One of the nice things with the product is that you can create policies for three different endpoint states: connected, when an endpoint is physically present on a local or remote network that can be seen by the management server; disconnected, when it can’t; or restricted, when an endpoint is out of compliance or offline for a pre-set monitoring time period.

Policies can be assigned on a very granular level to particular groups of users and different physical networks. And there are tons of reports that can be delivered at the click of a mouse that provide insight into your network security posture. Many of the early endpoint products were not as flexible or as capable.

Endpoint security technology has been maturing over the years. However, the E80 isn’t quite fully baked yet. Despite all these features and flexibility, there are things I disliked about the product. For example, if you have a mixture of 32- and 64-bit machines, you’ll need to create a separate installer for each, and you’ll also need to enable 64-bit support in your software deployment blade. Macs and Linux machines are currently not supported, which is an issue for many enterprises with mixed desktops.

The user interface on each desktop can be too terse in some places and too verbose in others: for example, at one point one of our test clients showed that we had a security policy violation and that we had to address this issue urgently. Is there a place to click on a button to resolve it? Is there some way to get a message back to our desktop administrator? No and no. There is a log viewer, which no user should ever have to deal with, that shows the most recent security events. This is not for the faint of heart.

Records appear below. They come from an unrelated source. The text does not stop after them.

(** ** What each check requires

    Stated on the rows, independently of the findings: what must have been observed for the
    control to be credited. *)

Definition root_has_mfa (rows : list row) : Prop := exists s, summary_map rows = Some s /\ py_eq (vget "AccountMFAEnabled" s) (VInt 1) = true.
Definition password_policy_is_strong (rows : list row) : Prop :=
  exists p n m, head (omap (fun r => is_dict (vget "PasswordPolicy" r)) rows) = Some p /\
    vget "MinimumPasswordLength" p = VInt n /\ MIN_PASSWORD_LENGTH <= n /\ vget "PasswordReusePrevention" p = VInt m /\ MIN_PASSWORD_REUSE_PREVENTION <= m.
Definition active_key (k : AwsRow) : Prop := py_eq (vget "Status" (aw_fields k)) (VStr ACTIVE_KEY_STATUS) = true.
Definition young_key (days now : Z) (k : AwsRow) : Prop := exists t, parse_aws_datetime (aw_create_date k) = Some t /\ now - t <= days * day_us.
Definition keys_are_rotated (days now : Z) (rows : list AwsRow) : Prop :=
  (exists k, k ∈ rows /\ active_key k) /\ forall k, k ∈ rows -> active_key k -> young_key days now k.
Definition a_trail_logs_everywhere (rows : list row) : Prop :=
  exists t, t ∈ rows /\ vget "IsMultiRegionTrail" t = VBool true /\ vget "IsLogging" t = VBool true.
Definition validates_logs (t : row) : Prop := vget "LogFileValidationEnabled" t = VBool true.
Definition blocks_public_access (r : row) : Prop :=
  truthy (vget "Unreadable" r) = false /\
  exists d, py_or (vget "PublicAccessBlockConfiguration" r) (VDict []) = VDict d /\ forall s, s ∈ PUBLIC_ACCESS_BLOCK_SETTINGS -> vget s d = VBool true.
Definition encrypts_by_default (r : row) : Prop :=
  truthy (vget "Unreadable" r) = false /\
  exists d rules rule a, py_or (vget "ServerSideEncryptionConfiguration" r) (VDict []) = VDict d /\ each (vget "Rules" d) = Ok rules /\
    VDict rule ∈ rules /\ rule_algorithm rule = Ok a /\ a <> "".
Definition ebs_is_encrypted (rows : list row) : Prop := exists r rest, rows = r :: rest /\ vget "EbsEncryptionByDefault" r = VBool true.
(** A rule open to the world on every protocol or over an administrative port. *)
Definition admin_rule (p : row) : Prop :=
  exists c world, open_to_world p = Ok (c :: world) /\
    (py_str (default (VStr "") (dget "IpProtocol" p)) = "-1" \/
     exists low high port, vget "FromPort" p <> VNone /\ int_of (vget "FromPort" p) = Ok low /\
       int_of (if is_none (vget "ToPort" p) then vget "FromPort" p else vget "ToPort" p) = Ok high /\ port ∈ ADMIN_PORTS /\ low <= port <= high).
Definition exposes_admin_ports (g : row) : Prop := exists l p, each (vget "IpPermissions" g) = Ok l /\ VDict p ∈ l /\ admin_rule p.
Definition records_flow (v : row) : Prop := exists logs log, each (vget "FlowLogs" v) = Ok logs /\ log ∈ logs /\ is_active_log log = Ok true.
Definition settled_db (db : row) : Prop := lower (strip (py_str (py_or (vget "DBInstanceStatus" db) (VStr "")))) ∉ RDS_UNSETTLED_STATES.
Definition private_db (db : row) : Prop := dhas "PubliclyAccessible" db = true /\ vget "PubliclyAccessible" db <> VBool true.
Definition databases_are_private (rows : list row) : Prop :=
  (exists db, db ∈ rows /\ settled_db db) /\ forall db, db ∈ rows -> settled_db db -> private_db db.
Definition inspects_everything (rows : list row) : Prop :=
  exists r rest kv l, rows = r :: rest /\ vget "resourceState" r = VDict (kv :: l) /\
    forall k v, (k, v) ∈ kv :: l -> exists s, obj_get_or "status" (VStr "") (py_or v (VDict [])) = Ok s /\ py_upper s = "ENABLED".
Definition is_patched (r : row) : Prop :=
  (dhas "MissingCount" r = true \/ dhas "FailedCount" r = true) /\
  exists m f, int_of (py_or (vget "MissingCount" r) (VInt 0)) = Ok m /\ int_of (py_or (vget "FailedCount" r) (VInt 0)) = Ok f /\ m + f = 0.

Overall, the R80 offers a comprehensive suite of endpoint security tools that can be run on a single agent and managed on a single console. However there is a high level of complexity to the product and some rough edges that Check Point needs to iron out.

Strom is the founding editor-in-chief of Network Computing magazine and has written thousands of magazine articles and two books on various IT and networking topics. His blog can be found at strominator.com and you can follow him on Twitter @dstrom. He lives in St. Louis.

Read more about wide area network in Network World’s Wide Area Network section.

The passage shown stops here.